CASS. CIV. 2ème 28 Mai 2003

Il pèse sur le bailleur la charge des travaux ordonnés par l’Administration, à moins que ceux-ci soient devenus nécessaires en raison de l’utilisation que le locataire a faite des locaux et des installations.

Note de M. Lionel ASCENSI :

Aux termes de l’article 1719 2° du Code Civil, le bailleur a l’obligation d’entretenir la chose en état de servir à l’usage pour lequel elle a été louée, l’article 1720 al. 2, ajoutant qu’il doit réaliser, pendant la durée du bail, toutes les réparations qui peuvent devenir nécessaires, autres que locatives.

Hormis donc les réparations locatives et l’hypothèse de la destruction de l’immeuble en tout ou en partie qui entraîne la résiliation du contrat pour perte de la chose louée (art. 1722 C. Civ.), il pèse sur le propriétaire l’essentiel de la charge des réparations, sauf clause contraire. Il en résulte, notamment, que les réparations rendues nécessaires par un événement présentant les caractères de la force majeure incombent au bailleur (art. 1755 C. Civ., a contrario).

Lorsque des travaux sont prescrits par l’autorité administrative, la Cour de Cassation juge de façon constante que ces travaux sont en principe à la charge du propriétaire, sauf stipulation contractuelle expresse contraire (3e Civ. 12-03-1985). Néanmoins, il a été jugé (3e Civ 20-06-1989) que le bailleur n’avait pas à supporter la charge de travaux qui n’avaient pas pour objet de rendre les locaux conformes à leur destination contractuelle et « n’étaient devenus nécessaires qu’en raison de l’utilisation que le locataire faisait de ces locaux« .

Il en va différemment cet arrêt du 28 mai 2003 puisque le preneur exploitait dans le local donné à bail un café-restaurant et que cette destination était précisément visée par le contrat. Si la Haute juridiction a approuvé la Cour d’Appel d’avoir mis à la charge du preneur l’obligation de réaliser les travaux ordonnés par l’Administration, cela ne saurait donc être sur le même fondement.

Dans cet arrêt, la Cour de Cassation relève en effet non pas que le locataire a fait une utilisation des lieux qui différait de la destination contractuelle, mais s’intéresse au comportement de celui-ci.

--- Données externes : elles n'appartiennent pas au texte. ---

Lemma settle_status (w : world) (i c r : value) :
  let w' := settle (length (calls w)) (Resolved r) (post (PostStatus i c) w) in
  st w' = set_uploadStatus r (set_result r (st w))
  ∧ interval w' = interval w ∧ timers w' = timers w
  ∧ next_timer w' = next_timer w ∧ calls w' = calls w ++ [PostStatus i c].
Proof.
  intros w'. unfold w', settle, post. simpl.
  rewrite decide_True by (apply elem_of_app; right; by apply list_elem_of_singleton).
  simpl. by rewrite list_lookup_middle.
Qed.

Lemma tick_in_progress (w : world) :
  uploadStatus (st w) = VStr "InProgress" →
  tick w = post (PostStatus (CurrentInstanceId (st w)) (CommandId (st w)))
             (setSt (set_count (count (st w) + 1)) w).
Proof. intros Hs. unfold tick. simpl. rewrite Hs. by rewrite decide_False by (by intros []). Qed.

Lemma tick_terminal (w : world) :
  uploadStatus (st w) ≠ VStr "InProgress" →
  tick w = clearInterval
             (post (PostStatus (CurrentInstanceId (st w)) (CommandId (st w)))
                (setSt (set_count (count (st w) + 1)) w)).
Proof. intros Hs. unfold tick. simpl. by rewrite decide_True. Qed.

Lemma timer_fires_active (t : nat) (w : world) :
  (timers w).*1 = [t] → step (TimerFires t) w = tick w.
Proof.
  intros Ht. simpl. rewrite Ht.
  by rewrite decide_True by (by apply list_elem_of_singleton).
Qed.

Lemma timer_fires_stopped (id : nat) (w : world) :
  timers w = [] → step (TimerFires id) w = w.
Proof. intros Ht. simpl. rewrite Ht. by rewrite decide_False by (by intros ?%elem_of_nil). Qed.

Lemma clear_only_timer (t : nat) (ts : list (nat * nat)) :
  ts.*1 = [t] → filter (λ x, x.1 ≠ t) ts = [].
Proof.
  destruct ts as [|[a d] [|? ?]]; intros Ht; simplify_eq/=.
  by rewrite filter_cons_False by (by intros []).
Qed.

(** One period of an active loop in progress, its query answered by [r]. *)
Lemma poll_period (t : nat) (r : value) (w : world) :
  polling t w →
  let w' := step (Settles (length (calls w)) (Resolved r)) (step (TimerFires t) w) in
  interval w' = Some t ∧ (timers w').*1 = [t] ∧ uploadStatus (st w') = r
  ∧ result (st w') = r ∧ count (st w') = count (st w) + 1
  ∧ status_queries w' = S (status_queries w).
Proof.
  intros (Hi & Ht & Hs) w'. unfold w'.
  rewrite timer_fires_active, tick_in_progress by done.
  set (w0 := setSt (set_count (count (st w) + 1)) w).
  pose proof (settle_status w0 (CurrentInstanceId (st w)) (CommandId (st w)) r)
    as (Hst & Hint & Htm & _ & Hcalls).
  change (calls w0) with (calls w) in *. simpl step.
  rewrite Hst, Hint, Htm. split_and!; try done.
  unfold status_queries. rewrite Hcalls.
  rewrite filter_app, length_app, filter_cons_True by done. simpl. lia.
Qed.

Lemma poll_loop_add (t : nat) (a b : nat) :
  ∀ rs w, poll_loop t rs (a + b) w = poll_loop t (drop a rs) b (poll_loop t rs a w).
Proof.
  induction a as [|a IH]; intros rs w; [done|].
  destruct rs as [|r rs]; simpl.
  - rewrite IH. by rewrite drop_nil.
  - by rewrite IH.
Qed.

Lemma poll_in_progress (t k : nat) (rest : list value) :
  ∀ w, polling t w →
       let w' := poll_loop t (replicate k (VStr "InProgress") ++ rest) k w in
       polling t w' ∧ status_queries w' = status_queries w + k.
Proof.
  induction k as [|k IH]; intros w Hp.
  - simpl. split; [done|lia].
  - pose proof (poll_period t (VStr "InProgress") w Hp) as Hper.
    cbv zeta in Hper. destruct Hper as (Hi & Ht & Hs & _ & _ & Hq).
    destruct (IH _ (conj Hi (conj Ht Hs))) as [Hp' Hq'].
    split; [exact Hp'|]. cbv zeta in Hq'.
    change (poll_loop t (replicate (S k) (VStr "InProgress") ++ rest) (S k) w)
      with (poll_loop t (replicate k (VStr "InProgress") ++ rest) k
              (step (Settles (length (calls w)) (Resolved (VStr "InProgress")))
                 (step (TimerFires t) w))).
    rewrite Hq', Hq. lia.
Qed.

(** C5, as the specification states it, fails: after the three responses
    [InProgress, InProgress, Success] the loop has issued three queries but
    its timer is still active; the fourth period issues a fourth query and
    only then clears the timer. *)
Lemma poll_issues_a_fourth_query :
  let rs := [VStr "InProgress"; VStr "InProgress"; VStr "Success"] in
  let w3 := poll_loop 0 rs 3 uploading in
  let w4 := poll_loop 0 rs 4 uploading in
  status_queries uploading = 0 ∧ timers uploading = [(0, 1000)]
  ∧ status_queries w3 = 3 ∧ timers w3 = [(0, 1000)]
  ∧ uploadStatus (st w3) = VStr "Success"
  ∧ status_queries w4 = 4 ∧ timers w4 = []
  ∧ status_queries w4 ≠ 3.
Proof. by vm_compute. Qed.

(** C5, amended. From an upload in progress, when the queries of [k]
    periods are answered [InProgress] and the next one is answered by a
    status [v] other than [InProgress], the loop is still active after these
    [k + 1] queries; the following period issues one more query and clears
    the timer, after which no timer callback runs: [k + 2] queries in all,
    4 for [InProgress, InProgress, Success]. A Refresh then issues exactly one
    more query and starts no timer. *)
Theorem poll_loop_queries (t k : nat) (v : value) (w : world) :
  polling t w →
  v ≠ VStr "InProgress" →
  let rs := replicate k (VStr "InProgress") ++ [v] in
  let w1 := poll_loop t rs (k + 1) w in
  let w2 := poll_loop t rs (k + 2) w in
  let w3 := step RefreshClick w2 in
  (status_queries w1 = status_queries w + (k + 1)
   ∧ (timers w1).*1 = [t] ∧ uploadStatus (st w1) = v)
  ∧ (status_queries w2 = status_queries w + (k + 2)
     ∧ timers w2 = [] ∧ uploadStatus (st w2) = v
     ∧ ∀ id, step (TimerFires id) w2 = w2)
  ∧ (status_queries w3 = status_queries w2 + 1
     ∧ timers w3 = [] ∧ interval w3 = interval w2
     ∧ next_timer w3 = next_timer w2).
Proof.
  intros Hp Hv rs w1 w2 w3.
  destruct (poll_in_progress t k [v] w Hp) as [Hpk Hqk]. fold rs in Hpk, Hqk.
  set (wk := poll_loop t rs k w) in *.
  assert (drop k rs = [v]) as Hdk.
  { unfold rs. by rewrite drop_app_length' by (by rewrite length_replicate). }
  assert (w1 = step (Settles (length (calls wk)) (Resolved v)) (step (TimerFires t) wk))
    as Hw1.
  { unfold w1. by rewrite poll_loop_add, Hdk. }
  pose proof (poll_period t v wk Hpk) as Hper.
  cbv zeta in Hper. rewrite <- Hw1 in Hper.
  destruct Hper as (Hi1 & Ht1 & Hs1 & _ & _ & Hq1).
  assert (w2 = step (TimerFires t) w1) as Hw2.
  { unfold w2, w1. replace (k + 2) with ((k + 1) + 1) by lia.
    rewrite poll_loop_add, drop_ge; [done|].
    unfold rs. rewrite length_app, length_replicate. simpl. lia. }
  assert (status_queries w2 = S (status_queries w1)
          ∧ timers w2 = [] ∧ st w2 = set_count (count (st w1) + 1) (st w1)
          ∧ interval w2 = interval w1 ∧ next_timer w2 = next_timer w1)
    as (Hq2 & Ht2 & Hst2 & Hi2 & Hn2).
  { rewrite Hw2, timer_fires_active, tick_terminal by (done || congruence).
    unfold clearInterval. simpl. rewrite Hi1. simpl.
    rewrite clear_only_timer by done. split_and!; try done.
    apply (status_queries_post_status (setSt (set_count (count (st w1) + 1)) w1)). }
  split_and!.
  - rewrite Hq1, Hqk. lia.
  - done.
  - done.
  - rewrite Hq2, Hq1, Hqk. lia.
  - done.
  - by rewrite Hst2.
  - intros id. by apply timer_fires_stopped.
  - unfold w3. simpl step. unfold uploadModelToCarStatus_start.
    rewrite status_queries_post_status. lia.
  - done.
  - done.
  - done.
Qed.

Lemma poll_loop_queries_witness :
  let rs := replicate 2 (VStr "InProgress") ++ [VStr "Success"] in
  let w1 := poll_loop 0 rs (2 + 1) uploading in
  let w2 := poll_loop 0 rs (2 + 2) uploading in
  let w3 := step RefreshClick w2 in
  (polling 0 uploading ∧ VStr "Success" ≠ VStr "InProgress")
  ∧ (status_queries w1 = status_queries uploading + (2 + 1)
     ∧ (timers w1).*1 = [0] ∧ uploadStatus (st w1) = VStr "Success")
  ∧ (status_queries w2 = status_queries uploading + (2 + 2)
     ∧ timers w2 = [] ∧ uploadStatus (st w2) = VStr "Success"
     ∧ ∀ id, step (TimerFires id) w2 = w2)
  ∧ (status_queries w3 = status_queries w2 + 1
     ∧ timers w3 = [] ∧ interval w3 = interval w2
     ∧ next_timer w3 = next_timer w2).
Proof.
  intros rs w1 w2 w3. split; [split; [by vm_compute|discriminate]|].
  apply (poll_loop_queries 0 2 (VStr "Success") uploading); [by vm_compute|discriminate].
Defined.

(** C6, as the specification states it, fails: the result view is closed
    while the status query of the first period is pending; the timer is
    cleared, but when the query is answered the displayed result and the
    status are overwritten by the response. And a second upload leaves the
    timer of the first one active: its callback still runs and counts. *)
Lemma late_response_after_close_mutates :
  let w := closed_mid_flight in
  let w' := step (Settles 1 (Resolved (VStr "Success"))) w in
  (timers w = [] ∧ pending w = [1]
   ∧ calls w !! 1 = Some (PostStatus (VStr "i-0123") (VStr "cmd-1"))
   ∧ result (st w) = VStr EmptyString
   ∧ uploadStatus (st w) = VStr "InProgress"
   ∧ result (st w') = VStr "Success"
   ∧ uploadStatus (st w') = VStr "Success"
   ∧ st w' ≠ st w)
  ∧ (timers second_upload = [(0, 1000); (1, 1000)]
     ∧ interval second_upload = Some 1
     ∧ count (st second_upload) = 0
     ∧ count (st (step (TimerFires 0) second_upload)) = 1).
Proof. by vm_compute. Qed.

(** C6, amended. The Close button of the result view clears the timer held
    in [this.interval], so that no callback of that timer runs afterwards;
    a status query pending at that moment is not discarded: when it is
    answered, the displayed result and the status become the response. *)
Theorem close_stops_ticks_only (t : nat) (w : world) :
  interval w = Some t →
  let w' := step CloseClick w in
  (t ∉ ((timers w').*1 : list nat))
  ∧ step (TimerFires t) w' = w'
  ∧ resultOpen (st w') = false ∧ result (st w') = VStr EmptyString
  ∧ calls w' = calls w ∧ pending w' = pending w
  ∧ ∀ rid instanceId commandId response,
      rid ∈ pending w →
      calls w !! rid = Some (PostStatus instanceId commandId) →
      let w'' := step (Settles rid (Resolved response)) w' in
      result (st w'') = response ∧ uploadStatus (st w'') = response
      ∧ timers w'' = timers w'.
Proof.
  intros Hi w'.
  assert (timers w' = filter (λ x, x.1 ≠ t) (timers w)) as Ht.
  { unfold w'. simpl. unfold clearInterval. simpl. by rewrite Hi. }
  assert (calls w' = calls w ∧ pending w' = pending w) as [Hc Hp].
  { unfold w'. simpl. unfold clearInterval. simpl. by rewrite Hi. }
  assert (st w' = set_result (VStr EmptyString) (set_resultOpen false (st w))) as Hst.
  { unfold w'. simpl. unfold clearInterval. simpl. by rewrite Hi. }
  assert (t ∉ (timers w').*1) as Hnot.
  { rewrite Ht. intros ([a d] & -> & Hin)%list_elem_of_fmap.
    apply list_elem_of_filter in Hin as [Hne _]. by apply Hne. }
  split_and!; try done.
  - simpl. by rewrite decide_False.
  - by rewrite Hst.
  - by rewrite Hst.
  - intros rid i c r Hrid Hcall w''. unfold w''. simpl. unfold settle.
    rewrite Hp, Hc. rewrite decide_True by done. simpl. by rewrite Hcall.
Qed.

S’il pèse sur le bailleur l’obligation de réaliser les travaux prescrits par l’Administration, cette obligation ne saurait aller jusqu’à l’obliger à les réaliser lorsque ceux-ci sont devenus nécessaires en raison de l’utilisation insatisfaisante que le preneur fait des lieux, au mépris de son obligation d’usage en bon père de famille. Une interprétation contraire reviendrait à vider cette obligation de sa substance et à faire peser sur le bailleur l’obligation de réparer les conséquences de l’inexécution contractuelle commise par son locataire.

En définitive, si l’utilisation que le locataire a faite des locaux peut permettre au bailleur de s’exonérer de son obligation de réalisation des travaux prescrits par l’autorité administrative, cette notion « d’utilisation » renvoie à deux réalités différentes : le propriétaire échappera en effet à son obligation si les travaux ont pour objet de mettre les lieux en conformité avec une destination qui diffère de leur destination contractuelle ou si ces travaux ont été rendus nécessaires par l’utilisation défectueuse des lieux réalisée par le locataire.